The Darkest Night (marked souls ) Page 13
Slowly, he reached out to cup her cheek, his thumb smoothing over her temple where her glasses usually rested. “I would love you, if you take the chance.”
A panicked breath caught in her chest, aching to escape. What answer it would take with it, she didn’t know, couldn’t guess. What did he see in her that she didn’t see in herself?
“Cyril…” She reached up to echo his touch. The bristle of his unshaven chin against her palm felt too incredibly real, almost painful, as he leaned into her caress.
“They are coming.”
The discordant cry from across the room jolted them together as Fane took a step closer to her. From the lobby and the activity room, the talyan’s cell phones began to ring, scraps of a half dozen tunes jangling.

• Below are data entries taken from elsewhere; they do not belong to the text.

Module Tracker.
Definition empty (matchId : jstr) : AoeCapTracker := mkTracker matchId 0 0.
Definition rebuildFromLog (matchId : jstr) (currentRoundNo : Z) (events : list Event) : AoeCapTracker :=
  mkTracker matchId currentRoundNo (countAoeResolved events matchId currentRoundNo).
Definition onCardResolved (event : CardResolvedPayload) (t : AoeCapTracker) : AoeCapTracker :=
  if negb (bool_decide (cr_matchId event = at_matchId t)) then t
  else if negb (cr_roundNo event =? at_currentRoundNo t) then t
  else if 1 <? Z.of_nat (length (cr_targetPlayerIds event))
  then mkTracker (at_matchId t) (at_currentRoundNo t) (at_currentAoeCount t + 1)
  else t.
Definition onEndRound (nextRoundNo : Z) (t : AoeCapTracker) : AoeCapTracker :=
  mkTracker (at_matchId t) nextRoundNo 0.
Definition isExhausted (t : AoeCapTracker) : bool := AOE_CAP_PER_ROUND <=? at_currentAoeCount t.
End Tracker.

(** ** match-card-command.helpers.ts *)

Inductive CardEventType := CARD_PICKED_EVENT | CARD_RESOLVED_EVENT.

Definition is_card_event (type : CardEventType) (playerId cardId : jstr) (offerSeqNo : Z) (e : Event)
    : bool :=
  match type, ev_payload e with
  | CARD_PICKED_EVENT, E_CARD_PICKED _ p c o _ _ =>
      bool_decide (p = playerId) && bool_decide (card_str c = cardId) && (o =? offerSeqNo)
  | CARD_RESOLVED_EVENT, E_CARD_RESOLVED r =>
      bool_decide (cr_playedByPlayerId r = playerId) && bool_decide (card_str (cr_cardId r) = cardId)
      && (cr_offerSeqNo r =? offerSeqNo)
  | _, _ => false
  end.

(** The latest matching event: the walk goes backwards and stops at a match. *)
Definition findCanonicalCardEvent (stateMachine : Machine) (type : CardEventType)
    (playerId cardId : jstr) (offerSeqNo : Z) : option Event :=
  head (filter (is_card_event type playerId cardId offerSeqNo) (rev (getEventLog stateMachine))).

(** *** Broadcasts *)

Definition emitPlayerCommandError (userId failedEvent : jstr) (commandId : option jstr) (error : exn)
    (submissionId : option jstr) : Emission :=
  let commandPayload := if falsy commandId then None else commandId in
  to_player userId
    (S_ERROR (match error with RoomError code => code | _ => INVALID_PAYLOAD end)
       failedEvent commandPayload submissionId).

Definition sanitizeCardEffect (effect : CardEffect) : CardEffect :=
  match effect with
  | OPTION_DISABLE _ count available durationMs => OPTION_DISABLE [] count available durationMs
  | OPTION_FAKE _ durationMs => OPTION_FAKE [] durationMs
  | HINT_REVEAL _ => HINT_REVEAL []
  | HAND_DESTROY count available _ => HAND_DESTROY count available []
  | _ => effect
  end.

Definition with_effect (effect : CardEffect) (p : CardResolvedPayload) : CardResolvedPayload :=
  mkResolved (cr_seqNo p) (cr_matchId p) (cr_roundNo p) (cr_targetRoundNo p) (cr_cardId p)
    (cr_offerSeqNo p) (cr_playedByPlayerId p) (cr_targetPlayerIds p) effect (cr_resolution p)
    (cr_serverTimestamp p) (cr_expiresAtServer p) (cr_remainingMs p) None None.

(** The typed payload has its targets and its effect; a missing room id skips
    the broadcast. *)
Definition emitCardResolved (roomId : option jstr) (payload : CardResolvedPayload) : list Emission :=
  if falsy roomId then []
  else
    let targetPlayerIds := cr_targetPlayerIds payload in
    mkEmission (room_channel (default [] roomId)) (player_channel <$> targetPlayerIds)
      (S_CARD_RESOLVED (with_effect (sanitizeCardEffect (cr_effect payload)) payload))
    :: ((fun targetId => to_player targetId
                           (S_CARD_RESOLVED (with_effect (cr_effect payload) payload)))
        <$> targetPlayerIds).

(** ** The decision of a card play *)

(** What the owner does with a play: an error to the player, the recovery of a
    play it already holds, or the call of [playCard]. *)
Inductive PlayDecision :=
| PlayRejected (e : exn)
| PlayDuplicate
| PlayAccepted (cardId : CardId) (effect : CardEffect) (targetPlayerIds : list jstr) (roundNo : Z).

Record CardPlayBody := mkCardPlay {
  cp_userId : jstr;
  cp_cardId : jstr;
  cp_offerSeqNo : Z;
  cp_targetPlayerId : option jstr;
  cp_commandId : jstr;
}.

(** [set.has(cardId as CardId)] on the wire's string. *)
Definition has_card_str (cardId : jstr) (cards : list CardId) : bool :=
  existsb (fun c => bool_decide (card_str c = cardId)) cards.

Definition decideCardPlay (stateMachine : Machine) (matchId : jstr) (body : CardPlayBody)
    : PlayDecision :=
  let state := getState stateMachine in
  let userId := cp_userId body in
  match map_get userId (ms_players state) with
  | None => PlayRejected (RoomError SPECTATOR_CANNOT_ANSWER)
  | Some player =>
      if bool_decide (pl_status player = ELIMINATED) || bool_decide (pl_status player = WINNER)
         || bool_decide (pl_status player = DISCONNECTED)
      then PlayRejected (RoomError (if bool_decide (pl_status player = DISCONNECTED)
                                    then PLAYER_DISCONNECTED else SPECTATOR_CANNOT_ANSWER))
      else if has_card_str (cp_cardId body) (getPlayedCards stateMachine userId) then PlayDuplicate
      else
        match getCurrentRound stateMachine with
        | None => PlayRejected (RoomError ROUND_NOT_ACTIVE)
        | Some currentRound =>
            if negb (bool_decide (ms_status state = ROUND_ACTIVE))
               || negb (bool_decide (rd_status currentRound = RACTIVE))
            then PlayRejected (RoomError ROUND_NOT_ACTIVE)
            else
              let currentRoundNo := rd_roundNo currentRound in
              let offeredCardIds :=
                default [] (getCardOfferForPlayer stateMachine userId (cp_offerSeqNo body)) in
              match validateCardCommand (mkValidateArgs (Some (cp_cardId body)) offeredCardIds
                      (cp_targetPlayerId body) (ms_players state).*1
                      (getAoeCountForRound stateMachine currentRoundNo)
                      (getPlayedCards stateMachine userId) (getPickedCards stateMachine userId)
                      (Some userId) (Some (ms_status state)) (Some (rd_status currentRound))) with
              | Throw e => PlayRejected e
              | Ok (cardId, template) =>
                  let resolveRng := makeCardResolveRng matchId userId currentRoundNo
                                      (cp_offerSeqNo body) cardId in
                  let targetPlayerIds := expandCardTargets matchId cardId userId
                    (cp_targetPlayerId body) currentRoundNo (cp_offerSeqNo body) stateMachine in
                  match targetPlayerIds with
                  | [] => PlayRejected (RoomError PLAYER_DISCONNECTED)
                  | target :: _ =>
                      match resolveCardEffect cardId template resolveRng
                              (mkCtx (Some (getHand stateMachine target))
                                 (Some (q_options (rd_question currentRound)))
                                 (getCorrectAnswer stateMachine) (Some currentRoundNo)) with
                      | Throw e => PlayRejected e
                      | Ok (resolved, _) => PlayAccepted cardId resolved targetPlayerIds currentRoundNo
                      end
                  end
              end
        end
  end.

(** ** Targets *)

Lemma select_loop_spec n (remaining selected : list jstr) rng :
  (n <= length remaining)%nat ->
  exists new left, select_loop n remaining selected rng = selected ++ new
    /\ new ++ left ≡ₚ remaining /\ length new = n.
Proof.
  revert remaining selected rng. induction n as [|n IH]; intros * Hn; cbn [select_loop].
  - exists [], remaining. by rewrite app_nil_r.
  - destruct (random_index_ok remaining rng) as (x & Hx); [by destruct remaining; cbn in *; [lia|]|].
    destruct (rng_next rng) as [u rng']. cbn [fst] in Hx. rewrite Hx. change (default [] (Some x)) with x.
    pose proof (js_nth_delete _ _ _ Hx) as Hp.
    destruct (IH (delete (Z.to_nat (floor_scaled u (Z.of_nat (length remaining)))) remaining)
                 (selected ++ [x]) rng') as (new & left & -> & Hnew & Hlen).
    { apply Permutation_length in Hp. cbn in Hp. lia. }
    exists (x :: new), left. rewrite <- app_assoc. split_and!; [done| |cbn; lia].
    cbn. rewrite Hnew. by symmetry.
Qed.

(** The players an area card may hit. *)
Definition aoe_candidates (m : Machine) (caster : jstr) : list jstr :=
  filter (fun id => negb (bool_decide (id = caster)) && isEligible m id) (ms_players (m_state m)).*1.

Definition aoe_size (cardId : CardId) : Z :=
  default 1 (targetCount (cd_effectTemplate (card_def cardId))).

Lemma isAoeCard_size cardId : isAoeCard cardId = (1 <? aoe_size cardId).
Proof. unfold isAoeCard, aoe_size. by destruct (targetCount _). Qed.

Lemma expandCardTargets_single matchId cardId p target no o m :
  isAoeCard cardId = false ->
  expandCardTargets matchId cardId p target no o m
  = if isEligible m (default p target) then [default p target] else [].
Proof.
  rewrite isAoeCard_size. intros H. bool_to_prop. unfold expandCardTargets. fold (aoe_size cardId).
  by rewrite (proj2 (Z.leb_le _ _)).
Qed.

Lemma expandCardTargets_aoe matchId cardId p target no o m :
  isAoeCard cardId = true ->
  exists left, expandCardTargets matchId cardId p target no o m ++ left ≡ₚ aoe_candidates m p
  /\ Z.of_nat (length (expandCardTargets matchId cardId p target no o m))
     = Z.min (aoe_size cardId) (Z.of_nat (length (aoe_candidates m p))).
Proof.
  rewrite isAoeCard_size. intros H. bool_to_prop. unfold expandCardTargets. fold (aoe_size cardId).
  rewrite (proj2 (Z.leb_gt _ _)) by done. cbn zeta. unfold getState. fold (aoe_candidates m p).
  edestruct (select_loop_spec (Z.to_nat (Z.min (aoe_size cardId)
    (Z.of_nat (length (js_sort str_cmp (aoe_candidates m p)))))) (js_sort str_cmp (aoe_candidates m p)) [])
    as (new & left & -> & Hp & Hl); [lia|].
  exists left. cbn [app]. rewrite Hp, js_sort_perm. split; [done|]. rewrite Hl, js_sort_length. lia.
Qed.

Sera’s father stood at the big picture window, staring out into the night. “The damned devils are coming!”
Chapter 14
The sound of shattering glass barely reached Fane. It sounded no worse than a tumbler dropped in some distant kitchen, deserving nothing more than a half-hearted “Opa!” and a quick sweeping out.
Then the percussive blast of etheric emanations hit the picture window.
Nothing exploded, of course. Etheric emanations interacted only haphazardly with the worldly realm. But the ornaments Bella had hung over the window swayed wildly, the reindeer seeming to leap on their strings. Just as well the sleigh was empty or it would have spilled all its gifts.
Sera raced for her father’s side, sliding on a pair of sunglasses as she went. “Dad… Pastor Littlejohn, it’s all right. Sit down now. Everything is fine.”
“The devils…” But the older man let her guide him to a chair. He glanced up. “Sera? What are you doing here?” He frowned and reached for her shades. “Is it a sunny day?”
She gentle diverted his hand. “I came to see you, Dad.”
“It’s Sunday. I have a sermon to write.”
“He better make it a good one,” Fane mumbled. He turned toward Bella.
The front door stood ajar and empty, with the reliquary above it blazing golden light.
She was gone. Fane bolted toward the door.
Ecco stepped into his path.
For all his momentum, Fane rebounded off the big talya’s bulk, although he managed to avoid puncturing himself on the gauntlets. “Get the hell out of my way,” he gasped.
Ecco blocked the door, his shoulders filling the frame. “I just let hell out. I’m not letting it back in.”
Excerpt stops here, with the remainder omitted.